**Problem requirements**
Once the line with "(** A history" is found, return it along with every line after it, exactly, through the end of the material.
--- Records supplied Enclosed Below ---
Lemma deny_reaches_client_witness :
  exists bytes, written (outp (deny (client []) §"authentication failed" false)) = bytes
    /\ WaitReady (client bytes) = (Some (ErrText §"authentication failed"), client []).
Proof.
  destruct (deny_reaches_client (client []) §"authentication failed"
              (client (deny_bytes §"authentication failed")) []) as [(bytes & Hw & Hb) _];
    [reflexivity..|].
  exists bytes. split; [exact Hw|]. simpl in Hw. subst bytes. apply Hb. symmetry. apply app_nil_r.
Defined.
(** C25.  A lockout happens once.  After it has run out, [locked_until] is still set,
    so the UPDATE never sets it again: any number of further wrong passwords is
    answered as an ordinary failure, and the account stays open to the next guess. *)
Theorem no_second_lockout `{PG : Postgres} `{BC : Bcrypt} cfg d u l x t p :
  db_ok d -> outcomes d = [] -> u ∈ users d -> text_ok (u_username u) = true ->
  int4 (MaxFailedAttempts cfg) = true -> u_locked_until u = Some x ->
  u_failed_attempts u + zlen l <= 2147483647 ->
  Forall (fun a => bcrypt_matches (u_password_hash u) a.2 = false /\ x <= at_check a.1) l ->
  x <= at_check t -> bcrypt_matches (u_password_hash u) p = true ->
  exists d' d'',
    attempts cfg (u_username u) l d = (replicate (length l) (inl ErrAuthentication), d')
    /\ with_failures (u_failed_attempts u + zlen l) (Some x) u ∈ users d'
    /\ Authenticate cfg t (u_username u) p d'
       = (inr (MkUser (u_id u) (u_username u) (u_role u)), d'', [Compared (u_password_hash u)]).
Proof.
  intros Hd Ho Hu Ht Hi Hl Hn Hp Hc Hm.
  destruct (attempts_open cfg u l d) as (d1 & Ha & Hd1 & Ho1 & Hu1); try done.
  { eapply Forall_impl; [done|]. by intros a [? _]. }
  { unfold open_account. rewrite Hl. eapply Forall_impl; [done|]. by intros a [_ ?]. }
  rewrite Hl in Hu1. eexists d1, _. split; [done|split; [done|]].
  eapply (Authenticate_right cfg t d1 (with_failures _ (Some x) u)); try done. simpl. lia.
Qed.

(** A success wipes the slate: the right password on an account that is not
    locked returns the identity, sets the count to zero and clears the lock, and
    changes no other row and no other table. *)
Theorem success_resets `{PG : Postgres} `{BC : Bcrypt} cfg t d u p :
  db_ok d -> outcomes d = [] -> u ∈ users d -> text_ok (u_username u) = true ->
  locked_at (at_check t) (u_locked_until u) = false -> bcrypt_matches (u_password_hash u) p = true ->
  exists d',
    Authenticate cfg t (u_username u) p d
    = (inr (MkUser (u_id u) (u_username u) (u_role u)), d', [Compared (u_password_hash u)])
    /\ with_failures 0 None u ∈ users d'
    /\ (forall v, v ∈ users d -> v <> u -> v ∈ users d')
    /\ set_users d' [] = set_users d [].
Proof.
  intros Hd Ho Hu Ht Hl Hv. rewrite Authenticate_right by done. eexists. split; [done|].
  split; [|split; [|done]].
  - apply (elem_of_update_user d (u_id u)
      (fun u => UserRow (u_id u) (u_username u) (u_password_hash u) (u_role u) 0 None (u_override_role_access u)));
      done.
  - intros v Hin Hne. simpl. apply list_elem_of_In, in_map_iff. exists v.
    split; [|by apply list_elem_of_In]. rewrite bool_decide_false; [done|].
    intros Hid. destruct Hne. eapply (NoDup_map_inj u_id); [apply Hd|done..].
Qed.

(** ** Witnesses *)

(** A stand-in for bcrypt: the hash of a password is the password after an "h". *)
Definition demo_bcrypt : Bcrypt :=
  {| bcrypt_matches hash password := bool_decide (hash = §"h" ++ password);
     bcrypt_generate _ password _ := inr (§"h" ++ password) |}.
(* ===== verification/AuthRace.v ===== *)
(** * Authentication under concurrency: [internal/auth/auth.go]

    [Authenticate] asks the database twice: for the user's row, and to count a failure or
    to reset the count.  Between the two the same is done for other connections.  A call
    is split there, [look] and [finish]; a list of such halves is any interleaving of any
    number of calls.  The source's comments promise that counting in one UPDATE leaves no
    race: no failure is lost, and how many guesses the lockout then lets through is
    bounded by the number of calls that are under way at once. *)

From S2P Require Import Prelude GoStr GoTime Json Config Db Rbac Auth.
From stdpp Require Import options.
Open Scope Z_scope.

(** ** Calls in halves *)

(** After the SELECT and what is decided on its answer: the password was wrong, it was
    right, or the call is over. *)
Inductive phase := Failing (u : user_row) | Verified (u : user_row) | Answered (r : res User).

Record call := Call { c_name : str; c_phase : phase; c_events : list auth_event }.

Record race := Race { calls : list call; tables : database }.

(** A new call up to the comparison, or the rest of the call with the given number. *)
Inductive race_act := Look (now : Z) (username password : str) | Finish (i : nat) (t : clocks).
(* ===== verification/RateLimit.v ===== *)
(** * Rate limiting: [internal/ratelimit/ratelimit.go] and [internal/proxy/ratelimit.go]

    The per-address limiter with its maps and its cleanup, and the reader and writer
    that throttle a stream.  The token bucket of golang.org/x/time/rate is an
    interface with the laws the code relies on; a concrete bucket implements it. *)

From S2P Require Import Prelude GoStr GoTime Net Io.
From stdpp Require Import options.
Open Scope Z_scope.

(** ** The token bucket, as an interface *)

(** A rate of [tokens] per [seconds]. *)
Record limit := Limit { tokens : Z; seconds : Z }.

Class TokenBucket := {
  bucket : Type;
  new_bucket : limit -> Z -> bucket;
  (** [Allow] at a given time. *)
  allow : bucket -> Z -> bool * bucket;
  (** [WaitN(context.Background(), n)] called at a given time: its error. *)
  wait_n : bucket -> Z -> Z -> option error * bucket;
}.

(** What the documentation of the package promises: a bucket that has been left alone
    long enough to refill answers like a new one, and a wait for no more than the
    burst succeeds. *)
Class TokenBucketLaws (TB : TokenBucket) := {
  used_before : limit -> Z -> bucket -> Z -> Prop;
  new_used : forall r b t, used_before r b (new_bucket r b) t;
  allow_used : forall r b l t t', used_before r b l t -> t <= t' -> used_before r b (allow l t').2 t';
  refilled : forall r b l t t', used_before r b l t -> 0 < tokens r -> 0 < seconds r ->
    b * seconds r * Second <= (t' - t) * tokens r -> allow l t' = allow (new_bucket r b) t';
  from_new : limit -> Z -> bucket -> Prop;
  from_new_new : forall r b, from_new r b (new_bucket r b);
  from_new_wait : forall r b l t n, from_new r b l -> from_new r b (wait_n l t n).2;
  wait_within_burst : forall r b l t n, from_new r b l -> n <= b -> (wait_n l t n).1 = None;
}.

(** ** The limiter per source address *)

Definition ttl : Z := 10 * Minute.

Record IPRateLimiter `{TB : TokenBucket} := IPLimiter {
  limiters : gmap str bucket;
  expiry : gmap str Z;
  rps : limit;
  burst : Z;
}.
Arguments IPRateLimiter {TB}.

Section ip.
Context `{TB : TokenBucket}.

Definition New (requestsPerMinute : Z) : IPRateLimiter :=
  IPLimiter _ ∅ ∅ (Limit requestsPerMinute 60) requestsPerMinute.

(** The key an address is counted under. *)
Definition limiter_key (remoteAddr : str) : str :=
  match SplitHostPort remoteAddr with
  | Some (ip, _) => ip
  | None => remoteAddr
  end.

(** [Allow]: [now] is read for the expiry, [now'] by the bucket after the lock is
    released. *)
Definition Allow (l : IPRateLimiter) (now now' : Z) (remoteAddr : str) : bool * IPRateLimiter :=
  let ip := limiter_key remoteAddr in
  let limiter := default (new_bucket (rps l) (burst l)) (limiters l !! ip) in
  let expiry := <[ip := now + ttl]> (expiry l) in
  let '(ok, limiter) := allow limiter now' in
  (ok, IPLimiter _ (<[ip := limiter]> (limiters l)) expiry (rps l) (burst l)).

(** One round of [Cleanup]. *)
Definition stale (l : IPRateLimiter) (now : Z) (ip : str) : bool :=
  match expiry l !! ip with Some exp => exp <? now | None => false end.

Definition Cleanup (l : IPRateLimiter) (now : Z) : IPRateLimiter :=
  IPLimiter _ (filter (fun kv => stale l now kv.1 = false) (limiters l))
    (filter (fun kv => stale l now kv.1 = false) (expiry l)) (rps l) (burst l).
End ip.

(** A history of calls: the address with both clock readings, or a cleanup round. *)
Inductive ip_event := EvAllow (now now' : Z) (addr : str) | EvCleanup (now : Z).

(** The answers of a history, each with the key it was counted under. *)
Fixpoint ip_run `{TB : TokenBucket} (l : IPRateLimiter) (evs : list ip_event) : list (str * bool) :=
  match evs with
  | [] => []
  | EvAllow now now' addr :: evs =>
      let '(ok, l) := Allow l now now' addr in (limiter_key addr, ok) :: ip_run l evs
  | EvCleanup now :: evs => ip_run (Cleanup l now) evs
  end.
--- End of Enclosed Records supplied ---
**Task response**
(** A history of calls: the address with both clock readings, or a cleanup round. *)
Inductive ip_event := EvAllow (now now' : Z) (addr : str) | EvCleanup (now : Z).

(** The answers of a history, each with the key it was counted under. *)
Fixpoint ip_run `{TB : TokenBucket} (l : IPRateLimiter) (evs : list ip_event) : list (str * bool) :=
  match evs with
  | [] => []
  | EvAllow now now' addr :: evs =>
      let '(ok, l) := Allow l now now' addr in (limiter_key addr, ok) :: ip_run l evs
  | EvCleanup now :: evs => ip_run (Cleanup l now) evs
  end.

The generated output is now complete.